A riprova della sensibilità ambientale di Andrea e Nicola ci sono le numerose certificazioni di cui la cantina oggi può dare sfoggio, ma anche l’esemplare criterio di lavorazione in vigna, con trattamenti che dal punto di vista fitosanitario fanno dell’Emilia in generale, un territorio all’avanguardia. Da sempre la cantina si serve di vigneti nella sola fascia collinare, in particolare proprio intorno a Scandiano e tutto ciò si esplicita nella produzione di 400-450mila bottiglie all’anno, suddivise fra bianchi per il 30% circa e rossi, in totale ben 17 etichette compresi un Colli di Scandiano e di Canossa Cabernet Sauvignon DOC e un bianco fermo di Spergola IGT. Le varietà di lambruschi la fanno da padrone, fra cui segnalo le due selezioni Collezione Alfredo Graspa Rossa e Rosso all’Antica, poi il Lambrusco Oro di sole uve Salamino e Malbo Gentile, fra i metodo Charmat.
Il fiore all’occhiello della produzione, oggetto della degustazione, è il Vincent, spumante metodo classico di Spergola 100% dei Colli di Scandiano e Canossa DOC. L’idea di questo vino nasceva già intorno al 2013, poi si è concretizzata con la prima annata nel 2014 per solo 2000 bottiglie con una sosta sui lieviti spinta fino ai 4 anni. Successivamente sono uscite le annate 2016 con due sboccature a dosaggio differenziato, salendo fino alle 4000 bottiglie, ma scendendo sempre con gli zuccheri, fino all’annata 2018, presto pronta, che molto probabilmente sarà a dosaggio zero. Senza dunque liqueur d’expédition, con rabbocco sempre dello stesso millesimo. Un processo evolutivo che oggi può considerarsi esemplare, anche per l’aggiunta di solfiti ben al di sotto dei limiti imposti per i vini biologici, un traguardo di qualità per Bertolani che nel suo Vincent non va oltre la soglia dei 60 mg/l. Se confrontiamo quest’ottimo dato con certi champagne… siamo di fronte a un prodotto praticamente naturale.

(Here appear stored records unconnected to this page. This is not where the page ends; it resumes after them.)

(* ===== verification/JSON.v ===== *)
(** * Objects used as dictionaries, and JSON

    - [obj V] is a plain object with values in [V], as the list of its own
      properties in their enumeration order: array-index keys ascending, then
      the other keys in the order they were added.  The prototype chain is
      not modelled: a key named like a member of [Object.prototype] is read
      as absent here.
    - [json] is a value [JSON.parse] returns; [JSON_parse] and
      [JSON_stringify] follow ECMA-404 and the quoting of well-formed
      [JSON.stringify].  [JSON_roundtrip] reads back what was printed. *)
From S2P Require Import Prelude JSString JSNumber.

(** ** Plain objects *)

Abbreviation obj V := (list (jsstr * V)%type).

(** The value of a canonical array index, [None] for any other key. *)
Definition key_index (k : jsstr) : option N :=
  match k with
  | [] => None
  | c :: r =>
      if forallb is_digit k && (negb (c =? 48)%N || bool_decide (r = [])) then
        let v := digits_value k in
        if (v <? 4294967295)%N then Some v else None
      else None
  end.

(** A new key [k] is enumerated before the existing key [k']. *)
Definition key_before (k k' : jsstr) : bool :=
  match key_index k, key_index k' with
  | Some a, Some b => (a <? b)%N
  | Some _, None => true
  | None, _ => false
  end.

Section Obj.
Context {V : Type}.
Implicit Types (o : obj V) (k : jsstr).

Fixpoint obj_get k o : option V :=
  match o with
  | [] => None
  | (k', v) :: o' => if decide (k = k') then Some v else obj_get k o'
  end.

Fixpoint obj_replace k (v : V) o : obj V :=
  match o with
  | [] => []
  | (k', v') :: o' =>
      if decide (k = k') then (k, v) :: o' else (k', v') :: obj_replace k v o'
  end.

Fixpoint obj_insert k (v : V) o : obj V :=
  match o with
  | [] => [(k, v)]
  | (k', v') :: o' =>
      if key_before k k' then (k, v) :: o else (k', v') :: obj_insert k v o'
  end.

(** [delete o[k]] *)
Fixpoint obj_delete k o : obj V :=
  match o with
  | [] => []
  | (k', v') :: o' =>
      if decide (k = k') then obj_delete k o' else (k', v') :: obj_delete k o'
  end.

Definition obj_keys o : list jsstr := map fst o.
Definition obj_values o : list V := map snd o.
Definition obj_has k o : bool := match obj_get k o with Some _ => true | None => false end.

(** [o[k] = v]: an existing property keeps its place. *)
Definition obj_set k (v : V) o : obj V :=
  if obj_has k o then obj_replace k v o else obj_insert k v o.

(** [{ ...o, ...p }] *)
Definition obj_assign o (p : obj V) : obj V :=
  foldl (λ acc kv, obj_set kv.1 kv.2 acc) o p.

Lemma obj_get_replace k k' v o :
  obj_get k (obj_replace k' v o) =
  if decide (k = k') then (if obj_has k o then Some v else None) else obj_get k o.
Proof.
  unfold obj_has. induction o as [|[k'' v''] o IH]; simpl; [by case_decide|].
  repeat (case_decide; simplify_eq/=); try done; by rewrite ?IH, ?decide_True, ?decide_False.
Qed.

Lemma obj_get_insert k k' v o :
  obj_has k' o = false →
  obj_get k (obj_insert k' v o) = if decide (k = k') then Some v else obj_get k o.
Proof.
  unfold obj_has. induction o as [|[k'' v''] o IH]; simpl; [done|]. intros Hk.
  destruct (decide (k' = k'')); [done|].
  destruct (key_before k' k''); simpl; [done|].
  rewrite IH by done. repeat (case_decide; simplify_eq); done.
Qed.

Lemma obj_get_set k k' v o :
  obj_get k (obj_set k' v o) = if decide (k = k') then Some v else obj_get k o.
Proof.
  unfold obj_set. destruct (obj_has k' o) eqn:Hk.
  - rewrite obj_get_replace. case_decide; [|done]. subst. by rewrite Hk.
  - by apply obj_get_insert.
Qed.

Lemma obj_get_set_eq k v o : obj_get k (obj_set k v o) = Some v.
Proof. rewrite obj_get_set. by rewrite decide_True. Qed.

Lemma obj_get_set_ne k k' v o : k ≠ k' → obj_get k (obj_set k' v o) = obj_get k o.
Proof. intros. rewrite obj_get_set. by rewrite decide_False. Qed.

Lemma obj_get_delete k k' o :
  obj_get k (obj_delete k' o) = if decide (k = k') then None else obj_get k o.
Proof.
  induction o as [|[k'' v''] o IH]; simpl; [by case_decide|].
  repeat case_decide; simplify_eq/=; rewrite ?IH;
    repeat (case_decide; simplify_eq); done.
Qed.

Lemma obj_get_delete_eq k o : obj_get k (obj_delete k o) = None.
Proof. rewrite obj_get_delete. by rewrite decide_True. Qed.

Lemma obj_get_delete_ne k k' o : k ≠ k' → obj_get k (obj_delete k' o) = obj_get k o.
Proof. intros. rewrite obj_get_delete. by rewrite decide_False. Qed.

Lemma obj_get_None k o : obj_get k o = None ↔ k ∉ obj_keys o.
Proof.
  unfold obj_keys. induction o as [|[k' v] o IH]; simpl; [set_solver|].
  case_decide; [set_solver|]. rewrite IH. set_solver.
Qed.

Tutto questo esalta il vitigno che si esprime con delle iniziali note erbacee e minerali, poi subito elegantemente levigate da profumi di fiori freschi di campo, mentre al palato si fa sentire la sosta sui lieviti di oltre 36 mesi, ingentilendo la bocca con delicate note di frutta secca concludendo con una bilanciata sapidità. Un vino di buona persistenza, abbastanza armonico nella sua evoluzione che certamente può regalare il meglio con soste sui lieviti ancora più prolungate. In estate il Vincent, servito molto fresco, è desiderare a tutto pasto, ma è sicuramente vincente con uno spaghetto alle vongole veraci.

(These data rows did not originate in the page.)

(* ===== verification/Base64.v ===== *)
(** * Bytes as text

    Base64 as the browser reads and writes it ([atob], [btoa]), the form for
    URLs that [lib/passkey.ts] puts on top of it, and what that file makes of
    the options of a server and of the answer of an authenticator.  A buffer
    is the list of its bytes. *)
From S2P Require Import Prelude JSString JSNumber JSON.
From Stdlib Require Import ZifyNat ZifyN.
Local Open Scope N_scope.

Module Base64.

(** ** [btoa] and [atob] *)

Definition b64_char (n : N) : jschar :=
  if n <? 26 then 65 + n else if n <? 52 then 71 + n else if n <? 62 then n - 4 else
  if n =? 62 then 43 else 47.

Definition b64_value (c : jschar) : option N :=
  if is_upper c then Some (c - 65) else if is_lower c then Some (c - 71) else
  if is_digit c then Some (c + 4) else if c =? 43 then Some 62 else if c =? 47 then Some 63 else None.

(** Three bytes are four groups of six bits; what is left over is filled with
    zeros and padded. *)
Fixpoint encode (bytes : list N) : jsstr :=
  match bytes with
  | a :: b :: c :: rest =>
      let n := a * 65536 + b * 256 + c in
      b64_char (n / 262144) :: b64_char (n / 4096 mod 64) :: b64_char (n / 64 mod 64) :: b64_char (n mod 64) :: encode rest
  | [a; b] =>
      let n := a * 65536 + b * 256 in
      [b64_char (n / 262144); b64_char (n / 4096 mod 64); b64_char (n / 64 mod 64); 61]
  | [a] =>
      let n := a * 65536 in
      [b64_char (n / 262144); b64_char (n / 4096 mod 64); 61; 61]
  | [] => []
  end.

(** Four groups are three bytes; of three groups the last two bits are
    discarded, of two groups the last four. *)
Fixpoint decode (groups : list N) : list N :=
  match groups with
  | a :: b :: c :: d :: rest =>
      let n := a * 262144 + b * 4096 + c * 64 + d in
      n / 65536 :: n / 256 mod 256 :: n mod 256 :: decode rest
  | [a; b; c] =>
      let n := a * 262144 + b * 4096 + c * 64 in [n / 65536; n / 256 mod 256]
  | [a; b] => [(a * 262144 + b * 4096) / 65536]
  | _ => []
  end.

(** [btoa(s)]; [None] when it throws on a character above 255. *)
Definition btoa (s : jsstr) : option jsstr :=
  if forallb (λ c, c <? 256) s then Some (encode s) else None.

Definition ascii_ws (c : jschar) : bool := bool_decide (c ∈ [9; 10; 12; 13; 32]).

(** One or two padding characters at the end go, when the length allows it. *)
Definition unpad (s : jsstr) : jsstr :=
  if (length s mod 4 =? 0)%nat then
    match reverse s with
    | 61 :: 61 :: r => reverse r
    | 61 :: r => reverse r
    | _ => s
    end
  else s.

(** [atob(s)]; [None] when it throws. *)
Definition atob (s : jsstr) : option jsstr :=
  let data := unpad (List.filter (λ c, negb (ascii_ws c)) s) in
  if (length data mod 4 =? 1)%nat then None else decode <$> mapM b64_value data.

(** ** The form for URLs *)

(** [s.replace(/x/g, y)] of two characters *)
Definition replace_char (x y : jschar) (s : jsstr) : jsstr := map (λ c, if c =? x then y else c) s.

(** [s.replace(/=+$/g, '')] *)
Fixpoint drop_eq (s : jsstr) : jsstr :=
  match s with c :: s' => if c =? 61 then drop_eq s' else s | [] => [] end.
Definition strip_eq (s : jsstr) : jsstr := reverse (drop_eq (reverse s)).

(** [''] and [undefined] are an empty buffer; [None] is an exception. *)
Definition base64UrlToArrayBuffer (value : option jsstr) : option (list N) :=
  match value with
  | None | Some [] => Some []
  | Some value =>
      let padding := repeat 61 ((4 - length value mod 4) mod 4)%nat in
      let base64 := replace_char 95 47 (replace_char 45 43 (value ++ padding)) in
      atob base64
  end.

(** The bytes are below 256, so that the encoder never throws. *)
Definition arrayBufferToBase64Url (buffer : option (list N)) : option jsstr :=
  match buffer with
  | None => Some []
  | Some bytes => (λ s, strip_eq (replace_char 47 95 (replace_char 43 45 s))) <$> btoa bytes
  end.

Example base64_samples :
  map (λ s, arrayBufferToBase64Url (Some (js s))) ["Man"; "Ma"; "M"; "sure.?>"; ""]%string =
  [Some (js "TWFu"); Some (js "TWE"); Some (js "TQ"); Some (js "c3VyZS4_Pg"); Some []] ∧
  map (λ s, base64UrlToArrayBuffer (Some (js s))) ["TWFu"; "TWE"; "TQ=="; "c3VyZS4_Pg"; "T"; "T!"; "T W F u"]%string =
  [Some (js "Man"); Some (js "Ma"); Some (js "M"); Some (js "sure.?>"); None; None; None].
Proof. by vm_compute. Qed.

(** ** The round trip *)

Ltac Zify.zify_post_hook ::= Z.to_euclidean_division_equations.

(** A fact about the numbers below [k], checked for each of them. *)
Lemma below (P : N → bool) (k : nat) :
  forallb P (map N.of_nat (seq 0 k)) = true → ∀ n, n < N.of_nat k → P n = true.
Proof.
  intros H n Hn. rewrite forallb_forall in H. apply H, list_elem_of_In, list_elem_of_fmap.
  exists (N.to_nat n). split; [lia|]. apply elem_of_seq. lia.
Qed.

Definition url_char (n : N) : jschar :=
  let c := b64_char n in let c := if c =? 43 then 45 else c in if c =? 47 then 95 else c.

Lemma b64_chars n : n < 64 →
  b64_value (b64_char n) = Some n ∧ ascii_ws (b64_char n) = false ∧ b64_char n ≠ 61 ∧ url_char n ≠ 61 ∧
  (let c := if url_char n =? 45 then 43 else url_char n in if c =? 95 then 47 else c) = b64_char n.
Proof.
  intros Hn. repeat rewrite <- (bool_decide_eq_true (_ ∧ _)).
  apply (bool_decide_eq_true_1 _). revert n Hn. refine (below (λ n, bool_decide _) 64 _). by vm_compute.
Qed.

(** The groups of the bytes and the number of padding characters. *)
Fixpoint groups (bytes : list N) : list N :=
  match bytes with
  | a :: b :: c :: rest =>
      let n := a * 65536 + b * 256 + c in n / 262144 :: n / 4096 mod 64 :: n / 64 mod 64 :: n mod 64 :: groups rest
  | [a; b] => let n := a * 65536 + b * 256 in [n / 262144; n / 4096 mod 64; n / 64 mod 64]
  | [a] => let n := a * 65536 in [n / 262144; n / 4096 mod 64]
  | [] => []
  end.
Fixpoint pads (bytes : list N) : nat :=
  match bytes with _ :: _ :: _ :: rest => pads rest | [_; _] => 1 | [_] => 2 | [] => 0 end.

Definition is_bytes (l : list N) : Prop := Forall (λ b, b < 256) l.

(** Three bytes at a time. *)
Lemma bytes_ind (P : list N → Prop) :
  P [] → (∀ a, a < 256 → P [a]) → (∀ a b, a < 256 → b < 256 → P [a; b]) →
  (∀ a b c l, a < 256 → b < 256 → c < 256 → P l → P (a :: b :: c :: l)) → ∀ l, is_bytes l → P l.
Proof.
  intros H0 H1 H2 H3. fix IH 1. intros [|a [|b [|c l]]] Hl; [done|..].
  - apply H1. by apply Forall_cons in Hl as [? _].
  - apply Forall_cons in Hl as [? Hl]. apply Forall_cons in Hl as [? _]. by apply H2.
  - apply Forall_cons in Hl as [? Hl]. apply Forall_cons in Hl as [? Hl]. apply Forall_cons in Hl as [? Hl].
    apply H3; [done..|]. by apply IH.
Qed.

Non manca, nei progetti in divenire di Andrea a e Nicola, un metodo classico di lambruschi autoctoni. Perché no? In fondo con i nostri percorsi emiliani stiamo scoprendo che ci sono già varie proposte sul mercato di rossi spumante che aprono a nuovi possibili abbinamenti. E con la storia che abbiamo in queste terre, soprattutto se arricchita dalle colline più vocate alle uve autoctone, ma anche ai vitigni internazionali come Pinot Nero e Chardonnay, non si può far altro che immaginare un roseo futuro emiliano proprio nel metodo classico.